◆ Work to be completed: Look for the line containing "else if m =? MethodFindBySingleID15" in the listing below; from there, output every line exactly, the last one included.

===============

(* ===== verification/SessionURLs.v ===== *)
(** * GetSessionURLs and protocol 0x15 (src/matchmaking_handlers.go)

    The stations a joiner is given for the host of its gathering, at once or when the host has
    reported them, and the dispatch of the MatchMaking protocol. *)

From S2P Require Export MatchHandlers NatTraversal.

Definition MethodGetSessionURLs : Z := 0x29.
Definition hostReplaceURLWait : Z := 2500 * (second / 1000).
Definition hostReplaceURLPoll : Z := 100 * (second / 1000).

Section session_urls.
Context {App : Type} `{HM : !Substate MM App} `{HN : !Substate NatState App} `{MO : MapOrder}.
#[local] Abbreviation Net := (NetOf App).
Implicit Types (n : Net) (r : Ref) (req : RMCMessage).
Context (cfg : Config) (bcfg : BridgeConfig).
Context (nat_file : Z → option bytes) (listen : Z → Z → bool).
Context (OnSessionReady : option (Z → list Z → Net → Net)).
(** [SessionStations], the titles' own stations. *)
Context (SessionStations : option (Ref → Ref → Net → list StationURL)).

Definition sessionURLsResponse (req : RMCMessage) (urls : list StationURL) (n : Net) : RMCMessage :=
  reply n ProtocolMatchMaking req (WriteList urls wStationURL).

Definition relayedFor (joiner host : Ref) (urls : list StationURL) (n : Net) : list StationURL * Net :=
  if negb (relay_active n) || bool_decide (urls = []) then (urls, n)
  else
    let '(res, n) := pair_relay listen (PID (conn joiner n)) (PID (conn host n))
                       (PublicIPOf (conn joiner n)) (PublicIPOf (conn host n)) n in
    match res with
    | Some (rHost, rPort) => (RelayStations urls rHost rPort, n)
    | None => (urls, n)
    end.

Definition bridge_pair (joiner host : Ref) (n : Net) : (list StationURL * bridgeStatus) * Net :=
  let '(res, c) := bridgeSessionStationsForPair bcfg (nat_file (clock n)) (clock n) (conn joiner n) (conn host n)
                     (ns_cache (ns n)) in
  (res, upd_comp (set_cache c) n).

Definition getSessionURLs (r : Ref) (req : RMCMessage) (n : Net) : option RMCMessage * Net :=
  let g := gatherings (mm n) !! read_body n req rU32 in
  match g with
  | None =>
      if OwnerLeaveUnregisters cfg
      then (Some (fail n ProtocolMatchMaking req ResultRendezVousSessionVoid), n)
      else (Some (sessionURLsResponse req [] n), n)
  | Some g =>
      match FindConnectionByID (hostConnID g) n with
      | None => (Some (sessionURLsResponse req [] n), n)
      | Some host =>
          match SessionStations with
          | Some f => (Some (sessionURLsResponse req (f r host n) n), n)
          | None =>
              let '((urls, status), n) := bridge_pair r host n in
              if decide (status = bridgeNoRVCID) then
                (None, upd_comp (λ st, set_waiting (ns_waiting st ++ [mkWaiter r req host (clock n + hostReplaceURLWait)]) st) n)
              else
                let '(urls, n) := relayedFor r host urls n in (Some (sessionURLsResponse req urls n), n)
          end
      end
  end.

(** The goroutine of the [i]-th waiter wakes up: it answers when the bridge is ready, or when
    its time is over with what the host has reported; it sleeps on otherwise. *)
Definition waiter_wakes (i : nat) (n : Net) : Net :=
  match ns_waiting (ns n) !! i with
  | None => n
  | Some w =>
      let done n := upd_comp (λ st, set_waiting (delete i (ns_waiting st)) st) n in
      let answer urls n :=
        let '(urls, n) := relayedFor (w_joiner w) (w_host w) urls n in
        SendRMC (w_joiner w) (sessionURLsResponse (w_req w) urls n) n in
      let '((urls, status), n) := bridge_pair (w_joiner w) (w_host w) n in
      if decide (status = bridgeOK) then answer urls (done n)
      else if clock n <? w_deadline w then n
      else answer (stations (conn (w_host w) n)) (done n)
  end.

(** [MatchMakingHandler]. *)
Definition MatchMakingHandler (r : Ref) (req : RMCMessage) (n : Net) : option RMCMessage * Net :=
  let m := Method req in
  let proto := ProtocolMatchMaking in
  if m =? MethodGetSessionURLs then getSessionURLs r req n
  else if m =? MethodGetDetailedParticipants then getDetailedParticipants r req n
  else if m =? MethodUnregisterGathering then
    let n := unregister r req n in (Some (boolResponse n proto req true), n)
  else if m =? MethodUpdateSessionURL then (Some (boolResponse n proto req true), n)
  else if (m =? MethodUpdateSessionHost) || (m =? MethodUpdateSessionHostV1) then (Some (ack n proto req), n)
  else if m =? MethodMigrateGatheringOwnership then migrateGatheringOwnership cfg OnSessionReady r req true n
  else if m =? MethodMigrateGatheringOwnershipV1 then migrateGatheringOwnership cfg OnSessionReady r req false n
  else if m =? MethodUpdateGatheringOwnership then updateGatheringOwnership r req n
  else if m =? MethodFindBySingleID15 then findBySingleID15 r req n
  else (Some (notImplemented (settings n) proto req), n).
End session_urls.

===============

◆ Task response:
  else if m =? MethodFindBySingleID15 then findBySingleID15 r req n
  else (Some (notImplemented (settings n) proto req), n).
End session_urls.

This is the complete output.